■ **Record set**
(** The two parts of a word shifted by [k] places into a double word. *)
Lemma shift_join hi lo k :
  0 < k < 32 -> 0 <= hi < B -> 0 <= lo < B ->
  Z.lor (u32 (Z.shiftl hi k)) (Z.shiftr lo (32 - k)) = ((hi * B + lo) * 2 ^ k / B) mod B.
Proof.
  intros Hk Hhi Hlo. rewrite Z.shiftl_mul_pow2, Z.shiftr_div_pow2 by lia. unfold wrap.
  assert (B = 2 ^ (32 - k) * 2 ^ k) as HB by (rewrite <- Z.pow_add_r by lia; f_equal; lia).
  pose proof (Z.pow_pos_nonneg 2 k ltac:(lia) ltac:(lia)).
  pose proof (Z.pow_pos_nonneg 2 (32 - k) ltac:(lia) ltac:(lia)).
  rewrite HB at 1. rewrite Zmult_mod_distr_r.
  assert (0 <= lo / 2 ^ (32 - k) < 2 ^ k) as Hq.
  { split; [apply Z.div_pos; lia|]. apply Z.div_lt_upper_bound; [lia|]. rewrite <- HB. lia. }
  rewrite (lor_low_add _ _ k); [|lia|by rewrite Z.mod_mul by lia|done].
  assert ((hi * B + lo) * 2 ^ k / B = hi * 2 ^ k + lo / 2 ^ (32 - k)) as ->.
  { replace (hi * B + lo) with (hi * 2 ^ k * 2 ^ (32 - k) + lo) by (rewrite HB; ring).
    rewrite HB, Z.div_mul_cancel_r, Z.div_add_l by lia. done. }
  rewrite HB. apply (Z.mod_unique _ _ (hi / 2 ^ (32 - k))).
  - left. pose proof (Z.mod_pos_bound hi (2 ^ (32 - k)) ltac:(lia)). nia.
  - pose proof (Z.div_mod hi (2 ^ (32 - k)) ltac:(lia)). nia.
Qed.

Lemma clz_spec x :
  0 < x < B ->
  let k := count_leading_zeros x in 0 <= k < 32 /\ 2 ^ 31 <= x * 2 ^ k < B.
Proof.
  intros Hx k. pose proof (Z.log2_nonneg x). assert (Z.log2 x < 32) by (apply Z.log2_lt_pow2; lia).
  assert (k = 31 - Z.log2 x) as Hk.
  { subst k. unfold count_leading_zeros. rewrite Z.lxor_comm.
    change 31 with (2 ^ 5 - 1) at 1. rewrite lxor_ones by lia. lia. }
  pose proof (Z.log2_spec x ltac:(lia)) as [Hl Hu]. rewrite Z.pow_succ_r in Hu by lia.
  split; [lia|]. assert (2 ^ 31 = 2 ^ Z.log2 x * 2 ^ k) as H31
    by (rewrite <- Z.pow_add_r by lia; f_equal; lia).
  pose proof (Z.pow_pos_nonneg 2 k ltac:(lia) ltac:(lia)).
  change B with (2 * 2 ^ 31). rewrite H31. nia.
Qed.

(** * Correctness *)

(** The results of the parts, as numbers. *)
Definition divides (n d : Z) (r : cres (Z * Z * (Z * Z))) : Prop :=
  exists q1 q0 r1 r0, r = Ok (q1, q0, (r1, r0)) /\
    q1 * B + q0 = n / d /\ r1 * B + r0 = n mod d.

Lemma udiv_ok n1 n0 dv :
  n1 < dv -> udiv_qrnnd n1 n0 dv = Ok ((n1 * B + n0) / dv, (n1 * B + n0) mod dv).
Proof. intros. unfold udiv_qrnnd. by rewrite (proj2 (Z.leb_gt _ _)). Qed.

Lemma udivmod_word_spec n1 n0 d0 :
  0 <= n1 < B -> 0 <= n0 < B -> 0 < d0 < B ->
  divides (n1 * B + n0) d0 (udivmod_word n1 n0 d0).
Proof.
  intros H1 H0 Hd. unfold udivmod_word. destruct (Z.ltb_spec n1 d0) as [Hlt|Hge].
  - rewrite udiv_ok by done. cbn [mbind cres_bind]. do 4 eexists. split; [done|]. lia.
  - rewrite (proj2 (Z.eqb_neq d0 0)) by lia. cbn [mbind cres_bind].
    rewrite (udiv_ok 0 n1) by lia. cbn [mbind cres_bind]. rewrite Z.add_0_l.
    pose proof (Z.mod_pos_bound n1 d0 ltac:(lia)). pose proof (Z.div_mod n1 d0 ltac:(lia)).
    rewrite udiv_ok by lia. cbn [mbind cres_bind]. do 4 eexists. split; [done|].
    set (m := n1 mod d0) in *. set (q := n1 / d0) in *.
    pose proof (Z.div_mod (m * B + n0) d0 ltac:(lia)).
    pose proof (Z.mod_pos_bound (m * B + n0) d0 ltac:(lia)).
    destruct (div_small_unique (n1 * B + n0) d0 (q * B + (m * B + n0) / d0)
      ((m * B + n0) mod d0)) as [-> ->]; [lia|nia|lia].
Qed.

Lemma udivmod_small n1 n0 d1 d0 :
  0 <= n0 < B -> 0 <= d0 < B -> 0 <= n1 < d1 ->
  (n1 * B + n0) / (d1 * B + d0) = 0 /\ (n1 * B + n0) mod (d1 * B + d0) = n1 * B + n0.
Proof. intros. apply div_small_unique; nia. Qed.

(** The estimate of the quotient of shifted words is exact or one too
    large. *)
Lemma estimate N1 N0 D1 D0 bm :
  0 < bm < 32 -> 2 ^ 31 <= D1 < B -> 0 <= D0 <= B - 2 ^ bm -> 0 <= N0 < B ->
  0 <= N1 < 2 ^ bm * B ->
  let q := N1 / D1 in let r := N1 mod D1 in
  0 <= q < B /\ q * D0 <= D1 * B + D0 + r * B + N0.
Proof.
  intros Hbm HD1 HD0 HN0 HN1 q r.
  pose proof (Z.div_mod N1 D1 ltac:(lia)) as Hdm. fold q r in Hdm.
  pose proof (Z.mod_pos_bound N1 D1 ltac:(lia)) as Hr. fold r in Hr.
  assert (0 <= q) as Hq0 by (apply Z.div_pos; lia).
  pose proof (Z.pow_le_mono_r 2 bm 31 ltac:(lia) ltac:(lia)) as Hpow.
  assert (q < 2 * 2 ^ bm) as Hq.
  { apply Z.div_lt_upper_bound; [lia|]. pose proof (Z.pow_pos_nonneg 2 bm ltac:(lia) ltac:(lia)). nia. }
  split; [lia|]. destruct (decide (bm = 31)) as [->|Hne].
  - assert (q * D0 <= (B - 1) * 2 ^ 31) by (apply Z.mul_le_mono_nonneg; lia). nia.
  - pose proof (Z.pow_le_mono_r 2 bm 30 ltac:(lia) ltac:(lia)).
    assert (q * D0 <= 2 ^ 31 * B) by (apply Z.mul_le_mono_nonneg; lia). nia.
Qed.

(** The words of a double word shifted by [k] places. *)
Lemma shifted h l k :
  0 < k < 32 -> 0 <= h < B -> 0 <= l < B ->
  let x := (h * B + l) * 2 ^ k in
  u32 (Z.shiftl l k) = x mod B /\
  Z.lor (u32 (Z.shiftl h k)) (Z.shiftr l (32 - k)) = x / B mod B /\
  Z.shiftr h (32 - k) = x / B / B.
Proof.
  intros Hk Hh Hl x. split; [|split; [by apply shift_join|]].
  - rewrite Z.shiftl_mul_pow2 by lia. unfold wrap. subst x.
    replace ((h * B + l) * 2 ^ k) with (l * 2 ^ k + h * 2 ^ k * B) by ring.
    by rewrite Z.mod_add.
  - rewrite Z.shiftr_div_pow2 by lia. subst x.
    assert (B = 2 ^ (32 - k) * 2 ^ k) as HB by (rewrite <- Z.pow_add_r by lia; f_equal; lia).
    pose proof (Z.pow_pos_nonneg 2 k ltac:(lia) ltac:(lia)).
    pose proof (Z.pow_pos_nonneg 2 (32 - k) ltac:(lia) ltac:(lia)).
    rewrite (Z.div_div _ B B) by lia.
    replace (B * B) with (B * 2 ^ (32 - k) * 2 ^ k) by (rewrite <- Z.mul_assoc, <- HB; done).
    rewrite Z.div_mul_cancel_r, <- Z.div_div, Z.div_add_l, (Z.div_small l B) by lia.
    by rewrite Z.add_0_r.
Qed.

(** Shifting a multiple of [2 ^ k] back. *)
Lemma shifted_back h l k v :
  0 < k < 32 -> 0 <= h < B -> 0 <= l < B -> h * B + l = v * 2 ^ k ->
  Z.shiftr h k = v / B /\ Z.lor (u32 (Z.shiftl h (32 - k))) (Z.shiftr l k) = v mod B.
Proof.
  intros Hk Hh Hl Hv. pose proof (Z.pow_pos_nonneg 2 k ltac:(lia) ltac:(lia)).
  pose proof (Z.pow_pos_nonneg 2 (32 - k) ltac:(lia) ltac:(lia)).
  assert (B = 2 ^ k * 2 ^ (32 - k)) as HB by (rewrite <- Z.pow_add_r by lia; f_equal; lia).
  split.
  - rewrite Z.shiftr_div_pow2 by lia.
    assert (h = (v * 2 ^ k) / B) as -> by (rewrite <- Hv, Z.div_add_l, Z.div_small; lia).
    rewrite Z.div_div, Z.div_mul_cancel_r by lia. done.
  - pose proof (shift_join h l (32 - k) ltac:(lia) Hh Hl) as Hj.
    replace (32 - (32 - k)) with k in Hj by lia. rewrite Hj, Hv, HB at 1.
    rewrite <- Z.mul_assoc, <- HB, Z.div_mul by lia. done.
Qed.

Lemma shl_x86 x c : shl x86_count x c = Ok (u32 (Z.shiftl x (c mod 32))).
Proof. done. Qed.
Lemma shr_x86 x c : shr x86_count x c = Ok (Z.shiftr x (c mod 32)).
Proof. done. Qed.

Lemma less_words h l h' l' :
  0 <= l < B -> 0 <= l' < B ->
  (h <? h') || ((h' =? h) && (l <? l')) = (h * B + l <? h' * B + l').
Proof. lia. Qed.

(** Shifting operands of a division does not change the quotient. *)
Lemma div_shifted n d q rem k :
  0 < k -> 0 < d -> n * k = q * (d * k) + rem -> 0 <= rem < d * k ->
  q = n / d /\ rem = n mod d * k.
Proof.
  intros Hk Hd Heq Hrem.
  destruct (div_small_unique (n * k) (d * k) q rem Hrem Heq) as [Hq Hr].
  rewrite Z.div_mul_cancel_r in Hq by lia. rewrite Zmult_mod_distr_r in Hr. done.
Qed.

(** The correction of the estimate and the remainder. *)
Definition corrected (q r N0 D1 D0 : Z) : Z * (Z * Z) :=
  let '(m1, m0) := umul_ppmm q D0 in
  let '(q, (m1, m0)) :=
    if (r <? m1) || ((m1 =? r) && (N0 <? m0))
    then (u32 (q - 1), sub_ddmmss m1 m0 D1 D0) else (q, (m1, m0)) in
  (q, sub_ddmmss r N0 m1 m0).

Lemma corrected_spec q r N0 D1 D0 :
  0 <= q < B -> 0 <= r < D1 -> 0 <= N0 < B -> 0 <= D0 < B -> D1 < B ->
  q * D0 <= D1 * B + D0 + r * B + N0 ->
  exists q' R1 R0, corrected q r N0 D1 D0 = (q', (R1, R0)) /\ 0 <= R1 < B /\ 0 <= R0 < B /\
    0 <= R1 * B + R0 < D1 * B + D0 /\
    q * (D1 * B) + r * B + N0 = q' * (D1 * B + D0) + (R1 * B + R0).
Proof.
  intros Hq Hr HN HD0 HD1 Hest. unfold corrected, umul_ppmm.
  pose proof (Z.div_mod (q * D0) B ltac:(lia)) as Hm.
  pose proof (Z.mod_pos_bound (q * D0) B ltac:(lia)) as Hm0.
  set (m1 := q * D0 / B) in *. set (m0 := q * D0 mod B) in *.
  assert (0 <= m1 < B) as Hm1 by nia. assert (q * D0 = m1 * B + m0) as Hm' by lia. clear Hm.
  rewrite less_words by done. rewrite <- Hm'. destruct (Z.ltb_spec (r * B + N0) (q * D0)) as [Hlt|Hge].
  - destruct (sub_ddmmss_spec m1 m0 D1 D0 Hm1 Hm0 ltac:(lia) HD0) as (Ha1 & Ha0 & Ha).
    destruct (sub_ddmmss m1 m0 D1 D0) as [a1 a0]. cbn [fst snd] in *.
    destruct (sub_ddmmss_spec r N0 a1 a0 ltac:(lia) HN Ha1 Ha0) as (Hb1 & Hb0 & Hb).
    destruct (sub_ddmmss r N0 a1 a0) as [b1 b0]. cbn [fst snd] in *.
    rewrite Ha, Zminus_mod_idemp_r, Z.mod_small in Hb by lia.
    assert (1 <= q) by nia. rewrite (wrap_small 32 (q - 1)) by lia.
    do 3 eexists. split; [done|]. split; [done|]. split; [done|]. split; nia.
  - destruct (sub_ddmmss_spec r N0 m1 m0 ltac:(lia) HN Hm1 Hm0) as (Hb1 & Hb0 & Hb).
    destruct (sub_ddmmss r N0 m1 m0) as [b1 b0]. cbn [fst snd] in *.
    rewrite Z.mod_small in Hb by nia.
    do 3 eexists. split; [done|]. split; [done|]. split; [done|]. split; nia.
Qed.

(** The words of the shifted divisor. *)
Lemma normalized_divisor d1 d0 bm :
  0 < bm < 32 -> 0 < d1 -> 0 <= d0 < B -> 2 ^ 31 <= d1 * 2 ^ bm < B ->
  let D := (d1 * B + d0) * 2 ^ bm in
  2 ^ 31 <= D / B < B /\ 0 <= D mod B <= B - 2 ^ bm.
Proof.
  intros Hbm Hd1 Hd0 Hnorm D.
  assert (2 ^ bm * 2 ^ (32 - bm) = B) as HKB by (rewrite <- Z.pow_add_r by lia; f_equal; lia).
  set (K := 2 ^ bm) in *. assert (0 < K) as HK by (apply Z.pow_pos_nonneg; lia).
  split.
  - split; [apply Z.div_le_lower_bound; subst D; nia|].
    apply Z.div_lt_upper_bound; [lia|]. subst D.
    assert (d1 + 1 <= 2 ^ (32 - bm)) by nia. nia.
  - assert (D mod B = K * ((d1 * B + d0) mod 2 ^ (32 - bm))) as ->.
    { subst D. rewrite <- HKB at 2. rewrite (Z.mul_comm _ K). by rewrite Zmult_mod_distr_l. }
    pose proof (Z.mod_pos_bound (d1 * B + d0) (2 ^ (32 - bm)) ltac:(nia)). nia.
Qed.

■ **Assignment**
Across the data above, count every line with "mbind" in it and write only the total.

■ **Final answer**
4